Stored data entries
---
(** ** The order of the comparisons *)

Lemma SFcompare_swap (x y : float) :
  SFcompare y x = option_map CompOpp (SFcompare x y).
Proof.
  destruct x as [sx|sx| |sx mx ex], y as [sy|sy| |sy my ey]; cbn;
    try reflexivity;
    try (destruct sx; reflexivity); try (destruct sy; reflexivity);
    try (destruct sx, sy; reflexivity).
  destruct sx, sy; try reflexivity;
    rewrite (Z.compare_antisym ey ex);
    destruct (Z.compare ey ex) eqn:He; cbn; try reflexivity;
    rewrite (Pos.compare_cont_antisym mx my Eq); cbn;
    now rewrite ?CompOpp_involutive.
Qed.

(** [x <= t] excludes [t < x]. *)
Lemma leb_not_ltb (x t : float) : leb x t = true -> ltb t x = false.
Proof.
  unfold leb, ltb, SFleb, SFltb. rewrite (SFcompare_swap x t).
  destruct (SFcompare x t) as [[| |]|]; cbn; congruence.
Qed.

End Binary32.

(* ====================================================================== *)
(** * H2_ALSH in binary32 (src/h2_alsh.cc) *)
(* ====================================================================== *)

(** [bulkload] and [kmip] once more, with every [float] operation rounded
    as the code rounds it.  The claims on the lifted vectors and on the
    pruning tests depend on that rounding. *)
Module H2_ALSH_f32.

Import Binary32.

(** [Result] of pri_queue.h. *)
Record Result : Type := { key_ : float; id_ : nat }.

(** The external NN index [QALSH(n, d, ratio, data)], kept as the arguments
    it is constructed from. *)
Record QALSH : Type :=
  { qalsh_n : nat; qalsh_d : nat; qalsh_ratio : float;
    qalsh_data : list (list float) }.

(** [struct Block] *)
Module Block.
Record t : Type :=
  { n_pts_ : nat;
    M_ : float;
    index_ : list nat;
    lsh_ : option QALSH }.
End Block.

(** The state that [bulkload] leaves in the [H2_ALSH] object. *)
Record Index : Type :=
  { M_ : float;
    b_ : float;
    h2_alsh_data_ : list (list float);
    num_blocks_ : nat;
    blocks_ : list Block.t }.

(** A stable sort by descending key, to run [bulkload] with: the comparison
    function [ResultCompDesc] of [qsort] is not under src/. *)
Fixpoint insert_desc (r : Result) (l : list Result) : list Result :=
  match l with
  | [] => [r]
  | x :: l' =>
      if leb (key_ x) (key_ r) then r :: l else x :: insert_desc r l'
  end.

Definition isort_desc (l : list Result) : list Result :=
  fold_right insert_desc [] l.

(** Modelled from the spec: [MaxK_List] (pri_queue.h) is not under src/.  It
    holds up to [k] pairs of a score and an id (kept here lowest score
    first); [insert] returns the lowest accepted score, or [MINREAL] while
    fewer than [k] pairs are held. *)
Module MaxK.

Definition acc : Type := list (float * nat).

Fixpoint place (key : float) (id : nat) (items : acc) : acc :=
  match items with
  | [] => [(key, id)]
  | (s, i) :: items' =>
      if ltb s key then (s, i) :: place key id items'
      else (key, id) :: items
  end.

Definition threshold (k : nat) (items : acc) : option float :=
  if (length items =? k)%nat
  then match items with
       | (s, _) :: _ => Some s
       | [] => None
       end
  else None.

Definition insert (k : nat) (MINREAL : float) (items : acc) (key : float)
           (id : nat) : acc * float :=
  let placed := place key id items in
  let kept := if (k <? length placed)%nat then tl placed else placed in
  (kept, match threshold k kept with Some s => s | None => MINREAL end).

End MaxK.

(** ** Inputs on which the code departs from the claims *)

(** [-FLT_MAX], the most negative [float], for [MINREAL] of def.h; the
    ratios [2.0f], [0.5f] and [1.0625f]. *)
Definition neg_flt_max : float := S754_finite true 16777215 104.
Definition two : float := S754_finite false 8388608 (-22).
Definition half : float := S754_finite false 8388608 (-24).
Definition c0_small : float := S754_finite false 8912896 (-23).

(** [2^64], whose square is above the largest [float]. *)
Definition huge : float := S754_finite false 8388608 41.

(** [2^-75] and [127/128 * 2^-75], whose squares are below the smallest
    positive [float]. *)
Definition tiny : float := S754_finite false 8388608 (-98).
Definition tiny' : float := S754_finite false 8323072 (-98).

(** The object [A = (8.80578327178955, 0)], of norm 8.80578327178955, and
    the object and query [P = (3.1700820922851562, 4.226776123046875)], of
    norm 5.283470153808594.  Every number is a [float]. *)
Definition a0 : float := S754_finite false 9233533 (-20).
Definition p0 : float := S754_finite false 13296288 (-22).
Definition p1 : float := S754_finite false 8864192 (-21).
Definition norm_p : float := S754_finite false 11080240 (-21).
Definition obj_a : list float := [a0; zero].
Definition obj_p : list float := [p0; p1].

(** 27.915056 and 27.915058, neighbours among the [float]s. *)
Definition ip_a : float := S754_finite false 14635529 (-19).
Definition ip_p : float := S754_finite false 14635530 (-19).

(** The index that [bulkload] builds on [A] and [P] for [c0 = 1.0625] and
    [c = 0.5], with [MAX_BLOCK_NUM = 2] and [N_THRESHOLD = 1]: one block,
    with an index over the two lifted vectors. *)
Definition pair_lifted : list (list float) :=
  [[a0; zero; zero]; [p0; p1; S754_finite false 14773653 (-21)]].

Definition pair_index : Index :=
  {| M_ := a0; b_ := S754_finite false 9987212 (-24);
     h2_alsh_data_ := pair_lifted;
     num_blocks_ := 1;
     blocks_ :=
       [{| Block.n_pts_ := 2; Block.M_ := a0; Block.index_ := [0; 1]%nat;
           Block.lsh_ :=
             Some {| qalsh_n := 2; qalsh_d := 3; qalsh_ratio := c0_small;
                     qalsh_data := pair_lifted |} |}] |}.

(** ** bulkload *)

Section Reduction.

(** Constants of def.h. *)
Variables MAX_BLOCK_NUM N_THRESHOLD : nat.
Variable MINREAL : float.

(** [qsort(order, n_pts_, sizeof(Result), ResultCompDesc)], a parameter as
    in [H2_ALSH]. *)
Variable qsort_desc : list Result -> list Result.

(** Fields set by the constructor. *)
Variables n_pts_ dim_ : nat.
Variables nn_ratio_ mip_ratio_ : float.
Variable data_ : list (list float).
Variable norm_d_ : list float.

(** [b_ = sqrt((pow(nn_ratio_,4.0f) - 1) / (pow(nn_ratio_,4.0f) - mip_ratio_))] *)
Definition blocking_ratio : float :=
  sqrt (div (sub (pow4 nn_ratio_) (of_int 1)) (sub (pow4 nn_ratio_) mip_ratio_)).

(** The array [order] before the sort. *)
Definition order_init : list Result :=
  map (fun i => {| key_ := nth i norm_d_ zero; id_ := i |}) (seq 0 n_pts_).

(** The lifted vector allocated for [order[i]]. *)
Definition lift (M_sqr : float) (r : Result) : list float :=
  let norm_d := key_ r in
  let id := id_ r in
  map (fun j => nth j (nth id data_ []) zero) (seq 0 dim_)
  ++ [sqrt (sub M_sqr (mul norm_d norm_d))].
---
INSTRUCTIONS TO FOLLOW
All entries must be repeated verbatim.

ANSWER
(** ** The order of the comparisons *)

Lemma SFcompare_swap (x y : float) :
  SFcompare y x = option_map CompOpp (SFcompare x y).
Proof.
  destruct x as [sx|sx| |sx mx ex], y as [sy|sy| |sy my ey]; cbn;
    try reflexivity;
    try (destruct sx; reflexivity); try (destruct sy; reflexivity);
    try (destruct sx, sy; reflexivity).
  destruct sx, sy; try reflexivity;
    rewrite (Z.compare_antisym ey ex);
    destruct (Z.compare ey ex) eqn:He; cbn; try reflexivity;
    rewrite (Pos.compare_cont_antisym mx my Eq); cbn;
    now rewrite ?CompOpp_involutive.
Qed.

(** [x <= t] excludes [t < x]. *)
Lemma leb_not_ltb (x t : float) : leb x t = true -> ltb t x = false.
Proof.
  unfold leb, ltb, SFleb, SFltb. rewrite (SFcompare_swap x t).
  destruct (SFcompare x t) as [[| |]|]; cbn; congruence.
Qed.

End Binary32.

(* ====================================================================== *)
(** * H2_ALSH in binary32 (src/h2_alsh.cc) *)
(* ====================================================================== *)

(** [bulkload] and [kmip] once more, with every [float] operation rounded
    as the code rounds it.  The claims on the lifted vectors and on the
    pruning tests depend on that rounding. *)
Module H2_ALSH_f32.

Import Binary32.

(** [Result] of pri_queue.h. *)
Record Result : Type := { key_ : float; id_ : nat }.

(** The external NN index [QALSH(n, d, ratio, data)], kept as the arguments
    it is constructed from. *)
Record QALSH : Type :=
  { qalsh_n : nat; qalsh_d : nat; qalsh_ratio : float;
    qalsh_data : list (list float) }.

(** [struct Block] *)
Module Block.
Record t : Type :=
  { n_pts_ : nat;
    M_ : float;
    index_ : list nat;
    lsh_ : option QALSH }.
End Block.

(** The state that [bulkload] leaves in the [H2_ALSH] object. *)
Record Index : Type :=
  { M_ : float;
    b_ : float;
    h2_alsh_data_ : list (list float);
    num_blocks_ : nat;
    blocks_ : list Block.t }.

(** A stable sort by descending key, to run [bulkload] with: the comparison
    function [ResultCompDesc] of [qsort] is not under src/. *)
Fixpoint insert_desc (r : Result) (l : list Result) : list Result :=
  match l with
  | [] => [r]
  | x :: l' =>
      if leb (key_ x) (key_ r) then r :: l else x :: insert_desc r l'
  end.

Definition isort_desc (l : list Result) : list Result :=
  fold_right insert_desc [] l.

(** Modelled from the spec: [MaxK_List] (pri_queue.h) is not under src/.  It
    holds up to [k] pairs of a score and an id (kept here lowest score
    first); [insert] returns the lowest accepted score, or [MINREAL] while
    fewer than [k] pairs are held. *)
Module MaxK.

Definition acc : Type := list (float * nat).

Fixpoint place (key : float) (id : nat) (items : acc) : acc :=
  match items with
  | [] => [(key, id)]
  | (s, i) :: items' =>
      if ltb s key then (s, i) :: place key id items'
      else (key, id) :: items
  end.

Definition threshold (k : nat) (items : acc) : option float :=
  if (length items =? k)%nat
  then match items with
       | (s, _) :: _ => Some s
       | [] => None
       end
  else None.

Definition insert (k : nat) (MINREAL : float) (items : acc) (key : float)
           (id : nat) : acc * float :=
  let placed := place key id items in
  let kept := if (k <? length placed)%nat then tl placed else placed in
  (kept, match threshold k kept with Some s => s | None => MINREAL end).

End MaxK.

(** ** Inputs on which the code departs from the claims *)

(** [-FLT_MAX], the most negative [float], for [MINREAL] of def.h; the
    ratios [2.0f], [0.5f] and [1.0625f]. *)
Definition neg_flt_max : float := S754_finite true 16777215 104.
Definition two : float := S754_finite false 8388608 (-22).
Definition half : float := S754_finite false 8388608 (-24).
Definition c0_small : float := S754_finite false 8912896 (-23).

(** [2^64], whose square is above the largest [float]. *)
Definition huge : float := S754_finite false 8388608 41.

(** [2^-75] and [127/128 * 2^-75], whose squares are below the smallest
    positive [float]. *)
Definition tiny : float := S754_finite false 8388608 (-98).
Definition tiny' : float := S754_finite false 8323072 (-98).

(** The object [A = (8.80578327178955, 0)], of norm 8.80578327178955, and
    the object and query [P = (3.1700820922851562, 4.226776123046875)], of
    norm 5.283470153808594.  Every number is a [float]. *)
Definition a0 : float := S754_finite false 9233533 (-20).
Definition p0 : float := S754_finite false 13296288 (-22).
Definition p1 : float := S754_finite false 8864192 (-21).
Definition norm_p : float := S754_finite false 11080240 (-21).
Definition obj_a : list float := [a0; zero].
Definition obj_p : list float := [p0; p1].

(** 27.915056 and 27.915058, neighbours among the [float]s. *)
Definition ip_a : float := S754_finite false 14635529 (-19).
Definition ip_p : float := S754_finite false 14635530 (-19).

(** The index that [bulkload] builds on [A] and [P] for [c0 = 1.0625] and
    [c = 0.5], with [MAX_BLOCK_NUM = 2] and [N_THRESHOLD = 1]: one block,
    with an index over the two lifted vectors. *)
Definition pair_lifted : list (list float) :=
  [[a0; zero; zero]; [p0; p1; S754_finite false 14773653 (-21)]].

Definition pair_index : Index :=
  {| M_ := a0; b_ := S754_finite false 9987212 (-24);
     h2_alsh_data_ := pair_lifted;
     num_blocks_ := 1;
     blocks_ :=
       [{| Block.n_pts_ := 2; Block.M_ := a0; Block.index_ := [0; 1]%nat;
           Block.lsh_ :=
             Some {| qalsh_n := 2; qalsh_d := 3; qalsh_ratio := c0_small;
                     qalsh_data := pair_lifted |} |}] |}.

(** ** bulkload *)

Section Reduction.

(** Constants of def.h. *)
Variables MAX_BLOCK_NUM N_THRESHOLD : nat.
Variable MINREAL : float.

(** [qsort(order, n_pts_, sizeof(Result), ResultCompDesc)], a parameter as
    in [H2_ALSH]. *)
Variable qsort_desc : list Result -> list Result.

(** Fields set by the constructor. *)
Variables n_pts_ dim_ : nat.
Variables nn_ratio_ mip_ratio_ : float.
Variable data_ : list (list float).
Variable norm_d_ : list float.

(** [b_ = sqrt((pow(nn_ratio_,4.0f) - 1) / (pow(nn_ratio_,4.0f) - mip_ratio_))] *)
Definition blocking_ratio : float :=
  sqrt (div (sub (pow4 nn_ratio_) (of_int 1)) (sub (pow4 nn_ratio_) mip_ratio_)).

(** The array [order] before the sort. *)
Definition order_init : list Result :=
  map (fun i => {| key_ := nth i norm_d_ zero; id_ := i |}) (seq 0 n_pts_).

(** The lifted vector allocated for [order[i]]. *)
Definition lift (M_sqr : float) (r : Result) : list float :=
  let norm_d := key_ r in
  let id := id_ r in
  map (fun j => nth j (nth id data_ []) zero) (seq 0 dim_)
  ++ [sqrt (sub M_sqr (mul norm_d norm_d))].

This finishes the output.